Comparative effects of valsartan plus either cilnidipine or hydrochlorothiazide on home morning blood pressure surge evaluated by information and communication technology–based nocturnal home blood pressure monitoring
Author(s) -
Fujiwara Takeshi,
Tomitani Naoko,
Kanegae Hiroshi,
Kario Kazuomi
Publication year - 2018
Publication title -
the journal of clinical hypertension
Language(s) - English
Resource type - Journals
SCImago Journal Rank - 0.909
H-Index - 67
eISSN - 1751-7176
pISSN - 1524-6175
DOI - 10.1111/jch.13154
Subject(s) - valsartan , medicine , hydrochlorothiazide , morning , blood pressure , diastole
The authors tested the hypothesis that a valsartan/cilnidipine combination would suppress the home morning blood pressure (BP) surge (HMBPS) more effectively than a valsartan/hydrochlorothiazide combination in patients with morning hypertension, defined as systolic BP (SBP) ≥135 mm Hg or diastolic BP ≥85 mm Hg assessed by a self‐measuring information and communication technology–based home BP monitoring device more than three times before either combination's administration.

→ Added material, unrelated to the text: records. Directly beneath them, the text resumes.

(** C2 as stated fails: a 20 Hz topic on the alive-ignore list, with no
    message received, has [alive = False] after an update at 100 s. *)
Lemma ignore_lists_exclude_counterexample :
  SubMaster.__init__ example_schema false 0 three_topics
    None (Some ["modelV2"]) (Some ["can"]) (Some ["userFlag"])
  = Ok ignoring_start
  ∧ py_in "modelV2" (ignore_alive ignoring_start) = true
  ∧ (update_msgs example_services 100 [] ignoring_start).1 = Ok tt
  ∧ dict_get (alive (update_msgs example_services 100 [] ignoring_start).2)
      "modelV2" = Some false.
Proof. vm_compute. repeat split; reflexivity. Qed.

(** C9 on three topics, before and after a tick that brings a message
    for [modelV2] only. *)
Lemma valid_before_first_message_witness :
  all_valid plain_start None = Ok true
  ∧ all_valid
      (run_updates example_services [(0.1, [Some model_msg])] plain_start)
      (Some ["can"; "userFlag"]) = Ok true.
Proof.
  destruct (valid_before_first_message example_services example_schema false
              0 three_topics None None None None plain_start)
    as (_ & Hall & Hrun & _).
  - vm_compute; reflexivity.
  - split; [exact Hall|].
    destruct (Hrun [(0.1, [Some model_msg])] ["can"; "userFlag"])
      as (_ & Hv & _).
    + intros s Hs. revert Hs. unfold three_topics.
      rewrite !elem_of_cons. intros [->|[->|[]%elem_of_nil]]; by auto.
    + repeat constructor. intros s Hs m Hm.
      apply elem_of_cons in Hm as [Hm|[]%elem_of_nil].
      injection Hm as ->. revert Hs. rewrite !elem_of_cons.
      intros [->|[->|[]%elem_of_nil]]; vm_compute; discriminate.
    + exact Hv.
Defined.

(** C7 on a topic that has received 100 messages, and receives one
    more. *)
Lemma history_bound_witness :
  (∀ s dts,
     dict_get (recv_dts
       (run_updates example_services
          (repeat (0.05, [Some model_msg]) 101) plain_start)) s = Some dts →
     (length dts ≤ 100)%nat)
  ∧ dict_get (recv_dts
      (update_msg 0.1 (Some model_msg)
         (run_updates example_services
            (repeat (0.05, [Some model_msg]) 100) plain_start)).2)
      "modelV2"
    = Some (repeat 0 99 ++ [0.1 - 0.05]).
Proof.
  destruct (history_bound example_services example_schema false 0
              three_topics None None None None plain_start)
    as (Hb & Hfull).
  - vm_compute; reflexivity.
  - split; [exact (Hb (repeat (0.05, [Some model_msg]) 101))|].
    apply (Hfull _ 0.1 model_msg 0.05 (repeat 0 99) 0.05).
    + vm_compute; reflexivity.
    + reflexivity.
    + vm_compute; reflexivity.
Defined.

(** C5 on the list topic [can]. *)
Lemma variable_length_placeholder_witness :
  new_message example_schema 0 (Some "can") None no_kwargs
  = Raise KjException
  ∧ new_message example_schema 0 (Some "can") (Some 0%nat) no_kwargs
    = Ok (Event.mk false 0 "can" (PList "can" 0))
  ∧ ∃ self,
      SubMaster.__init__ example_schema false 0 three_topics
        None None None None = Ok self
      ∧ dict_get (data self) "can" = Some (PList "can" 0).
Proof.
  destruct (variable_length_placeholder example_schema 0 0%Z "can")
    as (H1 & H2 & H3).
  - vm_compute; reflexivity.
  - vm_compute; reflexivity.
  - split; [exact H1|]. split; [exact H2|].
    apply (H3 false three_topics None None None None).
    + member.
    + intros s. unfold three_topics. rewrite !elem_of_cons.
      intros [->|[->|[->|[]%elem_of_nil]]]; vm_compute; by eexists.
Defined.

(** C5 as stated fails: [new_message] for the list topic [can] with no
    size raises. *)
Lemma variable_length_placeholder_counterexample :
  dict_get example_schema "can" = Some ListField
  ∧ new_message example_schema 0 (Some "can") None no_kwargs
    = Raise KjException.
Proof. vm_compute. split; reflexivity. Qed.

This was an 8‐week prospective, multicenter, randomized, open‐label clinical trial. The HMBPS, which is a new index, was defined as the mean morning SBP minus the mean nocturnal SBP, both measured on the same day. The authors randomly allocated 129 patients to the valsartan/cilnidipine (63 patients; mean 68.4 years) or valsartan/hydrochlorothiazide (66 patients; mean 67.3 years) combination groups, and the baseline HMBPS values were 17.4 mm Hg vs 16.9 mm Hg, respectively ( P = .820). At the end of the treatment period, the changes in nocturnal SBP and morning SBP from baseline were significant in both the valsartan/cilnidipine and valsartan/hydrochlorothiazide groups ( P < .001): −5.0 vs −10.0 mm Hg ( P = .035) and −10.7 vs −13.6 mm Hg ( P = .142), respectively. HMBPS was significantly decreased from baseline in both groups ( P < .001), but there was no significant difference between the two groups: 14.4 mm Hg vs 14.0 mm Hg, respectively ( P = .892). Valsartan/cilnidipine could not significantly suppress HMBPS compared with valsartan/hydrochlorothiazide. Large‐scale randomized controlled studies are needed to assess how reducing HMBPS will affect future cardiovascular outcomes. The information and communication technology–based home BP monitoring device may become an alternative to ambulatory BP monitoring, which has been a gold standard to measure nocturnal BP and the morning BP surge.